Les grands arbres qui se massaient de chaque côté du tapis vert et de la pièce d’eau se trouaient de longues échappées où des flèches de soleil allumaient des verts tendres et des blancheurs diffuses, révélant parfois dans les profondeurs la grâce d’une colonnade ou le bondissement d’une cascade.

Du coin de l’œil, le cardinal épiait les impressions de Marianne. Les yeux agrandis, les lèvres entrouvertes, elle semblait absorber par toutes les fibres de son être la beauté de ce domaine enchanté.
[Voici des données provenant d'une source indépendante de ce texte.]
Definition integral_overflow_underflow_wrap_error : bool := true.

(** The compiler primitives [__builtin_{add,sub,mul}_overflow]: the exact
    result is computed, converted to the type of [*res], and the
    primitive reports whether the conversion changed it.  A call is
    modelled by the pair (value stored in [*res], returned flag). *)
Definition compiler_builtin_overflow (exact : Z) : Z * bool :=
  (wrap T exact, negb (representable T exact)).

Definition builtin_add_overflow (lhs rhs : Z) : Z * bool :=
  if BSL_PERFORCE then (wrap T (lhs + rhs), true)
  else if is_constant_evaluated then
    let '(res, overflowed) := compiler_builtin_overflow (lhs + rhs) in
    if overflowed then (res, true) else (res, false)
  else compiler_builtin_overflow (lhs + rhs).

Definition builtin_sub_overflow (lhs rhs : Z) : Z * bool :=
  if BSL_PERFORCE then (wrap T (lhs - rhs), true)
  else if is_constant_evaluated then
    let '(res, overflowed) := compiler_builtin_overflow (lhs - rhs) in
    if overflowed then (res, true) else (res, false)
  else compiler_builtin_overflow (lhs - rhs).

Definition builtin_mul_overflow (lhs rhs : Z) : Z * bool :=
  if BSL_PERFORCE then (wrap T (lhs * rhs), true)
  else if is_constant_evaluated then
    let '(res, overflowed) := compiler_builtin_overflow (lhs * rhs) in
    if overflowed then (res, true) else (res, false)
  else compiler_builtin_overflow (lhs * rhs).

(** *** Constructors, assignment and accessors *)

(** [explicit safe_integral(U val) : m_val{val}, m_error{}]. *)
Definition make (val : Z) : safe_integral :=
  {| m_val := val; m_error := false |}.

(** [safe_integral(U val, bool err) : m_val{val}, m_error{err}]. *)
Definition make_err (val : Z) (err : bool) : safe_integral :=
  {| m_val := val; m_error := err |}.

(** [operator=(U val)]. *)
Definition op_assign (this : safe_integral) (val : Z) : safe_integral :=
  {| m_val := val; m_error := false |}.

Definition get (this : safe_integral) : Z :=
  if m_error this then 0 else m_val this.

Definition op_bool (this : safe_integral) : bool := negb (m_error this).

Definition failure (this : safe_integral) : bool := m_error this.

Definition set_failure (this : safe_integral) : safe_integral :=
  {| m_val := m_val this; m_error := true |}.

(** static [max()] and [min()]. *)
Definition max : Z := numeric_limits_max T.
Definition min : Z := numeric_limits_min T.

(** static [one(err)] and [zero(err)]. *)
Definition one (err : bool) : safe_integral := make_err 1 err.
Definition zero (err : bool) : safe_integral := make_err 0 err.

(** [max(safe_integral const &other)] and [max(U other)]. *)
Definition max_of (this other : safe_integral) : safe_integral :=
  if failure this || failure other then zero true
  else make (if m_val this <? m_val other then m_val other else m_val this).

Definition max_of_raw (this : safe_integral) (other : Z) : safe_integral :=
  if failure this then zero true
  else make (if m_val this <? other then other else m_val this).

(** [min(safe_integral const &other)] and [min(U other)]. *)
Definition min_of (this other : safe_integral) : safe_integral :=
  if failure this || failure other then zero true
  else make (if m_val this <? m_val other then m_val this else m_val other).

Definition min_of_raw (this : safe_integral) (other : Z) : safe_integral :=
  if failure this then zero true
  else make (if m_val this <? other then m_val this else other).

Definition is_signed_type : bool := signed T.
Definition is_unsigned_type : bool := negb (signed T).

(** *** Relational operators

    (Free functions of the header; they come first here because the
    members below call them.)  Each operator has three overloads:
    (safe, safe), (safe, T) and (T, safe). *)

Definition op_eq (lhs rhs : safe_integral) : bool :=
  (get lhs =? get rhs) && negb (failure lhs) && negb (failure rhs).
Definition op_eq_sr (lhs : safe_integral) (rhs : Z) : bool :=
  (get lhs =? rhs) && negb (failure lhs).
Definition op_eq_rs (lhs : Z) (rhs : safe_integral) : bool :=
  (lhs =? get rhs) && negb (failure rhs).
Le cardinal sourit :

— Si tu aimes la villa dei Cavalli, il ne tiendra qu’à toi d’y séjourner autant qu’il te plaira... et même toujours !
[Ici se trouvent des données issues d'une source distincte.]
Lemma color_show_loop_step (p : Printer) (fuel : nat) (i : loc) (iw : Z)
    (ind : string) (c : Ctx) (h : list Message)
    (out : list (console_fn * string)) (m : Message) :
  h !! i = Some m -> 0 <= width m -> repeat " " iw = Ok ind ->
  TraceColor.show_loop p (S fuel) i iw ind (mkWorld c h out) =
  match next m with
  | Some j =>
      TraceColor.show_loop p fuel j (width m) (spaces (width m))
        (mkWorld c h (out ++ [paint p (render m)]))
  | None => Ok (tt, mkWorld c h (out ++ [paint p (render m)]))
  end.
Proof.
  intros Hm Hwm Hind.
  cbn [TraceColor.show_loop]. unfold bind at 1, load at 1. cbn [heap].
  rewrite Hm.
  assert (Hcache :
    (if negb (width m =? iw)
     then bind (lift (repeat " " (width m))) (fun s => ret (width m, s))
     else ret (iw, ind)) (mkWorld c h out)
    = Ok ((width m, spaces (width m)), mkWorld c h out)).
  { destruct (width m =? iw) eqn:E; simpl.
    - apply Z.eqb_eq in E. subst iw.
      rewrite repeat_spaces in Hind by assumption. now injection Hind as <-.
    - unfold bind, lift. now rewrite repeat_spaces by assumption. }
  rewrite (bind_Ok _ _ _ _ _ Hcache). cbn [fst snd].
  rewrite Printer_log_call, Printer_warn_call, Printer_error_call.
  assert (Hprint :
    (if type m =? LOG
     then console_call ConsoleLog
            (Terminal.styled (style_of p ConsoleLog)
               (indent (spaces (width m)) (text m)))
     else if type m =? WARN
       then console_call ConsoleWarn
              (Terminal.styled (style_of p ConsoleWarn)
                 (indent (spaces (width m)) (text m)))
       else console_call ConsoleError
              (Terminal.styled (style_of p ConsoleError)
                 (indent (spaces (width m)) (text m))))
      (mkWorld c h out)
    = Ok (tt, mkWorld c h (out ++ [paint p (render m)]))).
  { unfold paint, render, printer_of. cbn [fst snd].
    destruct (type m =? LOG); [reflexivity |].
    destruct (type m =? WARN); reflexivity. }
  rewrite (bind_Ok _ _ _ _ _ Hprint).
  destruct (next m); reflexivity.
Qed.

Lemma color_show_loop_spec (p : Printer) (h : list Message) :
  linked next h -> Forall (fun m => 0 <= width m) h ->
  forall k i iw ind c out,
    (i + S k = length h)%nat ->
    repeat " " iw = Ok ind ->
    TraceColor.show_loop p (S k) i iw ind (mkWorld c h out) =
    Ok (tt, mkWorld c h (out ++ map (paint p) (map render (drop i h)))).
Proof.
  intros Hl Hw k. induction k as [|k IH]; intros i iw ind c out Hik Hind;
    destruct (lookup_lt_is_Some_2 h i) as [m Hm]; try lia;
    pose proof (Forall_lookup_1 _ _ _ _ Hw Hm) as Hwm; simpl in Hwm;
    rewrite (drop_S _ _ _ Hm),
      (color_show_loop_step _ _ _ _ _ _ _ _ m Hm Hwm Hind), (Hl i m Hm);
    destruct (decide (S i < length h)%nat); try lia.
  - rewrite drop_ge by lia. reflexivity.
  - rewrite IH by (try lia; now apply repeat_spaces).
    cbn [map]. now rewrite <- app_assoc.
Qed.

Lemma color_show_spec (e : Terminal.Env) (w : World) :
  Inv w ->
  TraceColor.show e w =
  Ok (tt, mkWorld (ctx w) (heap w)
            (console w ++ map (paint (new_Printer e)) (printed (heap w)))).
Proof.
  intros HI. pose proof (inv_head _ HI) as Hhd.
  pose proof (inv_linked _ HI) as Hlk. pose proof (inv_widths _ HI) as Hws.
  destruct w as [c h out]. cbn [ctx heap console] in *.
  unfold TraceColor.show, bind at 1, get_ctx. cbn [ctx]. rewrite Hhd.
  destruct (length h) as [|n] eqn:Hlen.
  - destruct h; [|discriminate]. unfold ret, printed. simpl.
    now rewrite app_nil_r.
  - change (repeat "-" 80) with (Ok separator).
    cbv zeta. unfold bind at 1, lift. rewrite Printer_log_call.
    unfold bind, console_call. cbn [ctx heap console]. rewrite Hlen.
    rewrite (color_show_loop_spec _ h Hlk Hws) by (lia || reflexivity).
    rewrite drop_0, <- app_assoc.
    destruct h; [discriminate | reflexivity].
Qed.

Section WithFormatter.

Variable value : Type.
Variable util_format : list value -> string.

(** In the world after any calls, the [show] of trace-color returns,
    changes nothing but the console, and makes the calls to the console
    that the [show] of trace-console makes, in the same order and with the
    same console functions, each line put between the escape sequences of
    its function's style.  A function whose stream is not a terminal has
    no style, and without colour support no function has one: the output
    is then that of trace-console, character for character. *)
Theorem trace_color_paints_trace_console
    (e : Terminal.Env) (cs : list (call value)) :
  exists w w' wc,
    exec (do_calls value util_format cs) init = Ok w /\
    exec (TraceColor.show e) w = Ok w' /\
    exec TraceConsole.show w = Ok wc /\
    ctx w' = ctx w /\ heap w' = heap w /\
    console w' = map (paint (new_Printer e)) (console wc) /\
    (forall f, Terminal.isTTY e (channel_of f) = false ->
               style_of (new_Printer e) f = None) /\
    (Terminal.hascolor e = false -> console w' = console wc).
Proof.
  destruct (ConsoleFacts.do_calls_Inv value util_format cs init
              ConsoleFacts.Inv_init) as (w & _ & Hw & HI & _).
  exists w. do 2 eexists.
  split; [exact Hw |].
  split; [apply exec_Ok; apply (color_show_spec e w HI) |].
  split; [apply (ConsoleFacts.show_exec w HI) |].
  cbn [ctx heap console]. split; [reflexivity |]. split; [reflexivity |].
  rewrite (inv_console _ HI), (ConsoleFacts.queue_heap w HI).
  split; [reflexivity |]. split.
  - intros f Hf. unfold new_Printer, style_of. cbn [styles].
    destruct f; simpl in Hf; rewrite Hf, andb_false_r; reflexivity.
  - intros Hno. simpl.
    transitivity (map (fun ev : console_fn * string => ev) (printed (heap w)));
      [|apply map_id].
    apply map_ext. intros [f line]. unfold paint, new_Printer, style_of.
    cbn [styles fst snd]. rewrite Hno. now destruct f.
Qed.

End WithFormatter.

(** The statement above after [warn("w")], with colour support and
    with the error stream not a terminal. *)
Lemma trace_color_paints_trace_console_witness :
  let e := Terminal.mkEnv "linux" None (Some "xterm") true false in
  Terminal.isTTY e (channel_of ConsoleWarn) = false /\
  exists w w',
    exec (do_calls string join_args [Warn string ["w"]]) init = Ok w /\
    exec (TraceColor.show e) w = Ok w' /\
    console w' =
    [(ConsoleLog, Terminal.styled (Some Terminal.white) separator);
     (ConsoleWarn, "w")].
Proof.
  intros e. split; [reflexivity |].
  destruct (trace_color_paints_trace_console string join_args e
              [Warn string ["w"]])
    as (w & w' & wc & Hw & Hshow & Hc & _ & _ & Hout & Hplain & _).
  exists w, w'. split; [exact Hw |]. split; [exact Hshow |].
  rewrite Hout. vm_compute in Hw. injection Hw as <-.
  vm_compute in Hc. injection Hc as <-.
  unfold paint. cbn [map console fst snd].
  rewrite (Hplain ConsoleWarn eq_refl). reflexivity.
Defined.

End ColorFacts.

(** ** color-log *)

Module ColorLogFacts.

Import ColorLog.

Local Open Scope monad_scope.

Lemma spaces_add_two (w : Z) : 0 <= w -> spaces (w + 2) = spaces w +:+ "  ".
Proof.
  intros H. unfold spaces.
  rewrite Z2Nat.inj_add by lia. apply copies_add.
Qed.

Lemma substring_copies (k n : nat) :
  (k <= n)%nat -> String.substring 0 k (copies n " ") = copies k " ".
Proof.
  revert n. induction k as [|k IH]; intros n H.
  - now destruct (copies n " ").
  - destruct n as [|n]; [lia |]. simpl. f_equal. apply IH. lia.
Qed.

Lemma slice_spaces (w : Z) :
  2 <= w ->
  slice (spaces w) 0 (Z.of_nat (String.length (spaces w)) - 2) = spaces (w - 2).
Proof.
  intros H. unfold slice, spaces. rewrite length_copies_char.
  rewrite Z2Nat.id by lia.
  destruct (0 <? 0) eqn:E0; [discriminate |].
  destruct (w - 2 <? 0) eqn:E1; [apply Z.ltb_lt in E1; lia |].
  rewrite Z.min_l by lia. rewrite (Z.min_l (w - 2) w) by lia.
  rewrite Z.sub_0_r, Z.max_l by lia. simpl Z.to_nat at 1.
  apply substring_copies. lia.
Qed.

Lemma render_by_payload (h : list TraceConsole.Message) :
  map TraceConsole.render h
  = map render_payload (map TraceConsole.payload h).
Proof. rewrite map_map. reflexivity. Qed.

Section WithFormatter.

Variable value : Type.
Variable util_format : list value -> string.
Variable e : Env.

Local Abbreviation paint := (paint e).
Local Abbreviation do_call := (do_call value util_format e).
Local Abbreviation do_calls := (do_calls value util_format e).
Local Abbreviation to_console_call := (to_console_call value).

Local Abbreviation in_step := (in_step e).

Hypothesis no_group : console_group e = false.
Hypothesis no_groupEnd : console_groupEnd e = false.

Lemma print_runs (s : State) (args : list value) :
  exports_log value util_format e args s =
  Ok (tt, mkState (indentation s)
            (console s ++
             [paint (ConsoleLog, indent (indentation s) (util_format args))]))
  /\
  exports_warn value util_format e args s =
  Ok (tt, mkState (indentation s)
            (console s ++
             [paint (ConsoleWarn, indent (indentation s) (util_format args))]))
  /\
  exports_error value util_format e args s =
  Ok (tt, mkState (indentation s)
            (console s ++
             [paint (ConsoleError, indent (indentation s) (util_format args))])).
Proof.
  unfold exports_log, exports_warn, exports_error, ColorLog.paint,
    style_of, indent', Terminal.styled. rewrite no_group. cbn [fst snd].
  repeat split.
  - destruct (if Terminal.stdout_isTTY (term e)
              then Terminal.log (styles e) else None) as [[s0 s1]|];
      reflexivity.
  - destruct (if Terminal.stderr_isTTY (term e)
              then Terminal.warn (styles e) else None) as [[s0 s1]|];
      reflexivity.
  - destruct (if Terminal.stderr_isTTY (term e)
              then Terminal.error (styles e) else None) as [[s0 s1]|];
      reflexivity.
Qed.

Lemma in_step_message (s : State) (wc wc' : TraceConsole.World)
    (f : console_fn) (ty : Z) (txt : string) lv ns :
  in_step s wc ->
  TraceConsole.printer_of ty = f ->
  TraceConsole.effect wc wc' lv ns
    [(txt, TraceConsole.indentWidth (TraceConsole.ctx wc), ty)] ->
  lv = TraceConsole.indentLevel (TraceConsole.ctx wc) ->
  in_step (mkState (indentation s)
             (console s ++ [paint (f, indent (indentation s) txt)])) wc'.
Proof.
  intros (HI & Hind & Hout) Hf (HI' & Hl & Hn & Hp) ->.
  split; [exact HI' |]. cbn [indentation console]. split.
  - rewrite Hind, (TraceConsole.inv_width _ HI'), (TraceConsole.inv_width _ HI),
      (TraceConsole.inv_size _ HI'), (TraceConsole.inv_size _ HI), Hl.
    reflexivity.
  - rewrite Hp, !map_app, Hout, Hind. cbn [map]. unfold render_payload.
    cbn [fst snd]. now rewrite Hf.
Qed.

Lemma do_call_in_step (s : State) (wc : TraceConsole.World) (c : call value) :
  in_step s wc ->
  exists s' wc',
    do_call c s = Ok (tt, s') /\
    TraceConsole.do_call value util_format (to_console_call c) wc
    = Ok (tt, wc') /\
    in_step s' wc'.
Proof.
  intros HS. pose proof HS as (HI & Hind & Hout).
  destruct c as [args|args|args|args|]; cbn [ColorLog.do_call
    ColorLog.to_console_call TraceConsole.do_call].
  - destruct (ConsoleFacts.log_spec value util_format wc args HI)
      as (wc' & Hrun & Heff).
    do 2 eexists. split; [apply (print_runs s args) |].
    split; [exact Hrun |].
    exact (in_step_message s wc wc' ConsoleLog TraceConsole.LOG _ _ _
             HS eq_refl Heff eq_refl).
  - destruct (ConsoleFacts.warn_spec value util_format wc args HI)
      as (wc' & Hrun & Heff).
    do 2 eexists. split; [apply (print_runs s args) |].
    split; [exact Hrun |].
    exact (in_step_message s wc wc' ConsoleWarn TraceConsole.WARN _ _ _
             HS eq_refl Heff eq_refl).
  - destruct (ConsoleFacts.error_spec value util_format wc args HI)
      as (wc' & Hrun & Heff).
    do 2 eexists. split; [apply (print_runs s args) |].
    split; [exact Hrun |].
    exact (in_step_message s wc wc' ConsoleError TraceConsole.ERROR _ _ _
             HS eq_refl Heff eq_refl).
  - destruct (ConsoleFacts.indent_spec value util_format wc args HI)
      as (wc' & Hrun & HI' & Hl & Hn & Hp).
    pose proof (TraceConsole.inv_level _ HI) as Hlv.
    assert (Hwd' : TraceConsole.indentWidth (TraceConsole.ctx wc')
                   = TraceConsole.indentWidth (TraceConsole.ctx wc) + 2).
    { rewrite (TraceConsole.inv_width _ HI'), (TraceConsole.inv_width _ HI),
        (TraceConsole.inv_size _ HI'), (TraceConsole.inv_size _ HI), Hl. lia. }
    assert (Hwd0 : 0 <= TraceConsole.indentWidth (TraceConsole.ctx wc)).
    { rewrite (TraceConsole.inv_width _ HI), (TraceConsole.inv_size _ HI).
      lia. }
    unfold exports_group. rewrite no_group.
    destruct args as [|a args]; cbn [length Nat.ltb Nat.leb].
    + do 2 eexists. split; [reflexivity |]. split; [exact Hrun |].
      split; [exact HI' |]. cbn [indentation console]. split.
      * now rewrite Hwd', spaces_add_two, Hind.
      * rewrite Hp, app_nil_r. exact Hout.
    + do 2 eexists. split.
      * unfold bind. rewrite (proj1 (print_runs s (a :: args))). reflexivity.
      * split; [exact Hrun |].
        split; [exact HI' |]. cbn [indentation console]. split.
        -- now rewrite Hwd', spaces_add_two, Hind.
        -- rewrite Hp, !map_app, Hout, Hind. reflexivity.
  - destruct (ConsoleFacts.unindent_spec wc HI)
      as (wc' & Hrun & HI' & Hl & Hn & Hp).
    pose proof (TraceConsole.inv_level _ HI) as Hlv.
    pose proof (TraceConsole.inv_width _ HI) as Hwd.
    rewrite (TraceConsole.inv_size _ HI) in Hwd.
    pose proof (TraceConsole.inv_width _ HI') as Hwd'.
    rewrite (TraceConsole.inv_size _ HI'), Hl in Hwd'.
    unfold exports_groupEnd. rewrite no_groupEnd, Hind.
    unfold spaces at 1. rewrite length_copies_char.
    destruct (Z.to_nat (TraceConsole.indentWidth (TraceConsole.ctx wc)))
      as [|n] eqn:En; cbn [Nat.eqb negb].
    + exists s, wc'. split; [reflexivity |]. split; [exact Hrun |].
      split; [exact HI' |]. split.
      * rewrite Hind, Hwd'. f_equal. lia.
      * rewrite Hp, app_nil_r. exact Hout.
    + do 2 eexists. split; [reflexivity |]. split; [exact Hrun |].
      split; [exact HI' |]. cbn [indentation console]. split.
      * rewrite slice_spaces by lia. f_equal. lia.
      * rewrite Hp, app_nil_r. exact Hout.
Qed.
Négligeant l’insinuation discrète, Marianne s’étonna.

— La villa dei Cavalli ? Pourquoi ?

— Ce sont les gens du pays qui l’ont baptisée ainsi : la Maison des chevaux. Ils sont les maîtres ici, les véritables rois. Depuis plus de deux siècles, les Sant’Anna possèdent un haras qui serait sans doute aussi célèbre que les fameuses écuries du duc de Mantoue si les produits en sortaient. Mais, hormis pour des présents somptueux, les princes Sant’Anna ne se sont jamais séparés de leurs bêtes. Regarde...

On approchait de la maison. Sur le côté droit, Marianne aperçut un autre bassin où l’eau jaillissait d’une conque marine. Un peu plus loin, entre deux nobles pilastres marquant peut-être le chemin des écuries, un palefrenier tenait en main trois superbes chevaux d’une blancheur neigeuse et qui, avec leurs crinières flottantes et leurs longues queues en panache, semblaient les modèles même des statues qui émaillaient le parc. Depuis sa plus tendre enfance, Marianne avait toujours adoré les chevaux. Elle les aimait pour leur beauté. Elle les comprenait mieux qu’elle n’avait jamais compris aucun être humain et les caractères les plus ombrageux ne lui avaient jamais fait peur, bien au contraire. Cette passion, elle la tenait de sa tante Ellis qui, avant l’accident qui l’avait laissée boiteuse, avait été une remarquable cavalière. Les trois bêtes splendides qui se tenaient là lui parurent le plus rassurant et le plus amical des accueils.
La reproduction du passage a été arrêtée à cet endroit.